Records excerpted from a collection:
%%
(* ===== verification/DevSafe.v ===== *)
(** * Which assertions of a device can fail

    In the flow of requests a device and its DDR4 memory fail no assertion
    but those on room. *)
From Stdlib Require Import ZArith Lia Bool String.
From stdpp Require Import base list gmap.
From S2P Require Import Prelude RamIf Dram Sched Controller Memory RamDevice RamRun Ddr4 Ddr4Safe Ddr4Memory DevRam.
From S2P Require Import Flit CxlBuf Samples CxlBus Packing Link CxlNode CxlHost HostPack HostRun Wire DevHeaders SysFrame Flow HostFlow DevFlow HostSafe.
From S2P Require Import CxlDevice DevPack DevRun.
Import DDR4.

Section DevSafe.
Context `{Indet} (p : CXLParams) (iv : Z * Z) (channels : Z) (std : Std Command State) (m0 : Mem Command State) (o : OrgEntry) (sp : SpeedEntry).
Hypothesis Hbuilt : built channels std m0 o sp.
Implicit Types (h : CXLHost) (d : CXLDevice) (r : RamState Command State) (dn un : list flit).
#[local] Abbreviation flow := (flow iv).
#[local] Abbreviation mem_ok := (mem_ok channels m0 o sp).

Lemma dev_pack_runs g h d r dn un : flow h d r dn un -> runs (FLIT_packer p g d) (fun y => flow h (snd (snd y)) r dn un).
Proof.
  intros F. destruct (fw_up _ _ _ _ _ _ F) as (R & _ & P). destruct (dev_FLIT_packer_packs p R g d P) as (b & g' & d' & E & _).
  rewrite E. cbn. by eapply dev_pack_flow.
Qed.
Lemma dev_transmit_runs tick h d r dn pre bus : flow h d r dn (pre ++ flit_slots bus) -> fits bus ->
  runs (transmit p tick d bus) (fun y => flow h (fst (snd y)) r dn (pre ++ flit_slots (snd (snd y))) /\ fits (snd (snd y))).
Proof.
  intros F Hb. apply (runs_eq _ (fun y => fits (snd (snd y)))); [|intros [b [d' bus']] E Hb'; split; [by eapply dev_transmit_flow|done]].
  unfold transmit, is_buf_empty. destruct (q_ (tx_buffer d)) as [|f l] eqn:Hq; [done|]. destruct (is_full bus) eqn:Hf; [done|].
  rewrite (get_head_ok _ _ _ Hq). cbn [bind]. if_goal; [done|]. if_goal; [done|].
  edestruct add_to_bus_runs as (b' & Eb & Hb'); [exact Hf|]. rewrite Eb. cbn [bind]. unfold dequeue, is_buf_empty.
  cbn [tx_buffer set_last_transmitted_at]. rewrite Hq. cbn. auto.
Qed.
Lemma dev_unpack_runs tick h d r dn un : flow h d r dn un -> runs (FLIT_unpacker p tick d) (fun y => flow h (snd y) r dn un).
Proof.
  intros F. apply (runs_eq _ (fun _ => True)); [|intros [b d'] E _; by eapply dev_unpack_flow].
  destruct (dev_unpack_cases p iv tick h d r dn un F) as [E1|(f & l & u & b1 & Hq & Eu & Hb & Hz & E1)]; by rewrite E1.
Qed.
Lemma dev_send_runs tick h d r dn un : flow h d r dn un -> runs (send_to_ramulator p tick d) (fun y => flow h (snd y) r dn un).
Proof.
  intros F. apply (runs_eq _ (fun _ => True)); [|intros [b d'] E _; by eapply dev_send_flow].
  pose proof (forward_ok p tick d r (fw_dev _ _ _ _ _ _ F)) as Fo. destruct (send_to_ramulator p tick d) as [[b d']|e]; [done|]. rewrite Fo. known_error.
Qed.
Lemma dev_cycle_runs tick h d r dn un : flow h d r dn un -> mem_ok (memory r) ->
  runs (ram_update (H := dev_client tick) std d r) (fun y => flow h (snd (fst y)) (snd y) dn un /\ mem_ok (memory (snd y))).
Proof.
  intros F M. pose proof (update_ok channels std m0 o sp Hbuilt tick d r (fw_dev _ _ _ _ _ _ F) M) as U.
  destruct (ram_update std d r) as [[[b d'] r']|e] eqn:E; [|cbn; destruct U as [-> | ->]; known_error].
  destruct U as (_ & M' & _). split; [by eapply dev_cycle_flow|done].
Qed.

(** A tick *)
Lemma dev_update_runs skip g h d r dn pre bus : flow h d r dn (pre ++ flit_slots bus) -> mem_ok (memory r) -> fits bus ->
  runs (device_update p std skip g d r bus) (fun y => flow h (snd (fst (fst y))) (snd (fst y)) dn (pre ++ flit_slots (snd y)) /\
    mem_ok (memory (snd (fst y))) /\ fits (snd y)).
Proof.
  intros F M Hb. unfold device_update, CxlDevice.update. cbv zeta. set (un := pre ++ flit_slots bus) in *.
  eapply runs_bind; [apply (runs_guard _ (g, d) _ (fun y => flow h (snd y) r dn un)); [done|by apply dev_pack_runs]|].
  intros [b1 [g1 d1]] _ [G1 F1]. cbn [fst snd] in G1, F1. set (c1 := skip && _) in *.
  set (d1' := if c1 then _ else d1). assert (F1' : flow h d1' r dn un) by (unfold d1'; if_goal; [by apply (flow_dev_view iv h d1)|done]).
  clearbody d1' c1. clear F1 F.
  eapply runs_bind; [apply (runs_guard _ d1' _ (fun y => flow h y r dn un)); [done|by apply dev_unpack_runs]|].
  intros [b2 d2] _ [G2 F2]. cbn [fst snd] in G2, F2. set (c2 := skip && _) in *.
  set (d2' := if c2 then _ else d2). assert (F2' : flow h d2' r dn un) by (unfold d2'; if_goal; [by apply (flow_dev_view iv h d2)|done]).
  clearbody d2' c2. clear F2 F1'.
  eapply runs_bind; [apply (runs_guard _ d2' _ (fun y => flow h y r dn un)); [done|by apply dev_send_runs]|].
  intros [b3 d3] _ [G3 F3]. cbn [fst snd] in G3, F3. set (c3 := skip && _) in *.
  set (d3' := if b3 then _ else _). assert (F3' : flow h d3' r dn un) by (apply (flow_dev_view iv h d3); [unfold d3'; by repeat if_goal|done]).
  clearbody d3' c3. clear F3 F2'.
  eapply runs_bind; [apply (runs_guard _ (d3', bus) _ (fun y => flow h (fst y) r dn (pre ++ flit_slots (snd y)) /\ fits (snd y))); [done|by apply dev_transmit_runs]|].
  intros [b4 [d4 bus4]] _ [G4 [F4 Hb4]]. cbn [fst snd] in G4, F4. set (c4 := skip && _) in *.
  set (d4' := if c4 then _ else d4). assert (F4' : flow h d4' r dn (pre ++ flit_slots bus4)) by (unfold d4'; if_goal; [by apply (flow_dev_view iv h d4)|done]).
  clearbody d4' c4. clear F4 F3'.
  eapply (runs_bind _ _ (fun y => flow h (fst y) (snd y) dn (pre ++ flit_slots bus4) /\ mem_ok (memory (snd y)))).
  { if_goal; [|done]. eapply runs_bind; [by apply dev_cycle_runs|]. by intros [[b d5] r5] _ H5. }
  intros [d5 r5] _ [F5 M5]. cbn [fst snd] in F5, M5. rewrite G1, G2, G3, G4. cbn. split; [|done]. apply (flow_dev_view iv h d5); [by repeat if_goal|done].
Qed.
End DevSafe.
(** The pair of queries of the specification's order-invariance test, on
    the state |001>: both prepare the event "qubit 0 is 0 and qubit 2 is 1"
    and return 1. *)
Example queries_2_0_and_0_2_agree (fuel : nat) :
  fst (compute_probability fuel (Standin.sim Standin.ket001) [2; 0] [1; 0])
  = Some (powl 2 (2 - 2))
  /\ fst (compute_probability fuel (Standin.sim Standin.ket001) [0; 2] [0; 1])
     = Some (powl 2 (2 - 2))
  /\ powl 2 (2 - 2) = 1%R.
Proof.
  split; [reflexivity | ]. split; [reflexivity | ].
  rewrite <- minus_IZR, powl_2_integer. reflexivity.
Qed.

(** * Further properties *)

(** ** The Gray code as a bijection *)

Lemma lxor_below n a b :
  0 <= n -> 0 <= a < 2 ^ n -> 0 <= b < 2 ^ n -> 0 <= Z.lxor a b < 2 ^ n.
Proof.
  intros Hn Ha Hb.
  assert (Hnn : 0 <= Z.lxor a b) by (apply Z.lxor_nonneg; lia).
  split; [exact Hnn | ].
  destruct (Z.eq_dec (Z.lxor a b) 0) as [-> | Hnz]; [lia | ].
  apply Z.log2_lt_pow2; [lia | ].
  pose proof (Z.log2_lxor a b (proj1 Ha) (proj1 Hb)) as Hlog.
  assert (Hab : 0 < a \/ 0 < b).
  { destruct (Z.eq_dec a 0) as [-> | ?]; [ | lia].
    destruct (Z.eq_dec b 0) as [-> | ?]; [ | lia].
    rewrite Z.lxor_0_l in Hnz. lia. }
  assert (Hla : Z.log2 a < n).
  { destruct (Z.eq_dec a 0) as [-> | ?].
    - cbn. destruct (Z.eq_dec n 0) as [-> | ?]; [ | lia].
      change (2 ^ 0) with 1 in *. lia.
    - apply Z.log2_lt_pow2; lia. }
  assert (Hlb : Z.log2 b < n).
  { destruct (Z.eq_dec b 0) as [-> | ?].
    - cbn. destruct (Z.eq_dec n 0) as [-> | ?]; [ | lia].
      change (2 ^ 0) with 1 in *. lia.
    - apply Z.log2_lt_pow2; lia. }
  lia.
Qed.

Lemma shiftr_1_below n a :
  0 <= n -> 0 <= a < 2 ^ (n + 1) -> 0 <= Z.shiftr a 1 < 2 ^ n.
Proof.
  intros Hn Ha. rewrite Z.shiftr_div_pow2 by lia. change (2 ^ 1) with 2.
  rewrite Z.pow_add_r in Ha by lia. change (2 ^ 1) with 2 in Ha.
  split; [apply Z.div_pos; lia | apply Z.div_lt_upper_bound; lia].
Qed.

Lemma BinaryToGray_below n m :
  0 <= n -> 0 <= m < 2 ^ n -> 0 <= BinaryToGray m < 2 ^ n.
Proof.
  intros Hn Hm. unfold BinaryToGray. apply lxor_below; try assumption.
  rewrite Z.shiftr_div_pow2 by lia. change (2 ^ 1) with 2.
  split; [apply Z.div_pos; lia | ].
  apply Z.div_lt_upper_bound; lia.
Qed.

Lemma lxor_interchange a b c d :
  Z.lxor (Z.lxor a b) (Z.lxor c d) = Z.lxor (Z.lxor a c) (Z.lxor b d).
Proof.
  apply Z.bits_inj'. intros i _. rewrite !Z.lxor_spec.
  destruct (Z.testbit a i), (Z.testbit b i), (Z.testbit c i),
    (Z.testbit d i); reflexivity.
Qed.

Lemma BinaryToGray_inj a b :
  0 <= a -> 0 <= b -> BinaryToGray a = BinaryToGray b -> a = b.
Proof.
  intros Ha Hb Heq. apply Z.lxor_eq.
  assert (Hd : Z.lxor a b = Z.shiftr (Z.lxor a b) 1).
  { apply Z.lxor_eq. rewrite Z.shiftr_lxor, lxor_interchange.
    apply Z.lxor_eq_0_iff. exact Heq. }
  assert (Hnn : 0 <= Z.lxor a b) by (apply Z.lxor_nonneg; lia).
  rewrite Z.shiftr_div_pow2 in Hd by lia. change (2 ^ 1) with 2 in Hd.
  destruct (Z.eq_dec (Z.lxor a b) 0) as [H0 | Hnz]; [exact H0 | ].
  assert (Z.lxor a b / 2 < Z.lxor a b) by (apply Z.div_lt; lia). lia.
Qed.
(** The row [m] once it is read: [is_read] true, every other column its
    own. *)
Definition as_read (m : Message) : Message :=
  mkMessage (m_id m) (content m) (media_url m) (media_type m) true
            (timestamp m) (sender_id m) (receiver_id m).

(** What a client is told of the row [m]: its columns, its time in the two
    formats, and the name and the picture of the account that sent it. *)
Definition describes {ext : Externals} (accounts : list User) (m : Message)
  (d : MessageDict) : Prop :=
  d_id d = m_id m /\ d_content d = content m
  /\ d_media_url d = media_url m /\ d_media_type d = media_type m
  /\ d_is_read d = is_read m
  /\ d_timestamp d = strftime "%H:%M" (timestamp m)
  /\ d_full_timestamp d = strftime "%d %b %Y %H:%M" (timestamp m)
  /\ d_sender_id d = sender_id m /\ d_receiver_id d = receiver_id m
  /\ exists sender,
       In sender accounts /\ u_id sender = sender_id m
       /\ d_sender_username d = username sender
       /\ d_sender_profile_pic d = profile_picture sender.

(** A returned message the poll of viewer [v] has to flip: it is among
    the messages answered, addressed to [v], and unread. *)
Definition to_flip (ds : list MessageDict) (v : Z) (m : Message) : Prop :=
  In (m_id m) (map d_id ds) /\ receiver_id m = v /\ is_read m = false.

(** An accepted send: [row] was stored beside the messages there were,
    under one commit that touched no account, and answered with the key the
    media host gave the attachment. *)
Definition sent {ext : Externals} (st : Store) (out : Outcome Response)
  (row : Message) (public_id : option str) : Prop :=
  (exists d, result out = JsonSent d public_id
             /\ describes (users st) row d)
  /\ commits out = 1%nat
  /\ users (store_after out) = users st
  /\ Permutation (messages (store_after out)) (row :: messages st).

(** A text and a file, if any, of a form the server has read: they came,
    with the rest of the form, in a body within [max_content_length]. *)
Definition fits_body (text : str) (file : option FileStorage) : Prop :=
  Z.of_nat (List.length text)
  + match file with
    | Some f => file_size f
    | None => 0
    end < max_content_length.

(** A table the engine scans in key order, as SQLite, the engine the
    application configures by default, scans a table with an integer
    primary key. *)
Definition key_ordered (tbl : list Message) : Prop :=
  StronglySorted (fun a b => m_id a < m_id b) tbl.

(** The message table after a request of [who]: untouched, some rows
    addressed to [who] flipped to read, one row inserted under a new key,
    or rows deleted. *)
Inductive message_effect (who : option Z) (tbl : list Message)
  : list Message -> Prop :=
| effect_none : message_effect who tbl tbl
| effect_read v keys :
    who = Some v ->
    (forall k, In k keys ->
       exists m, In m tbl /\ m_id m = k /\ receiver_id m = v) ->
    message_effect who tbl (map (flipped keys) tbl)
| effect_insert pos row :
    m_id row = next_id (map m_id tbl) ->
    message_effect who tbl (insert_at pos row tbl)
| effect_delete p : message_effect who tbl (filter p tbl).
%%
▶ [Activity]: Given the data above, transcribe exactly the lines from the one containing "Standin.ket001) [0; 2] [0; 1])" down to the one containing "destruct (Z.eq_dec (Z.lxor a b) 0) as [->", and no others.

▶ [Answer space]:
  /\ fst (compute_probability fuel (Standin.sim Standin.ket001) [0; 2] [0; 1])
     = Some (powl 2 (2 - 2))
  /\ powl 2 (2 - 2) = 1%R.
Proof.
  split; [reflexivity | ]. split; [reflexivity | ].
  rewrite <- minus_IZR, powl_2_integer. reflexivity.
Qed.

(** * Further properties *)

(** ** The Gray code as a bijection *)

Lemma lxor_below n a b :
  0 <= n -> 0 <= a < 2 ^ n -> 0 <= b < 2 ^ n -> 0 <= Z.lxor a b < 2 ^ n.
Proof.
  intros Hn Ha Hb.
  assert (Hnn : 0 <= Z.lxor a b) by (apply Z.lxor_nonneg; lia).
  split; [exact Hnn | ].
  destruct (Z.eq_dec (Z.lxor a b) 0) as [-> | Hnz]; [lia | ].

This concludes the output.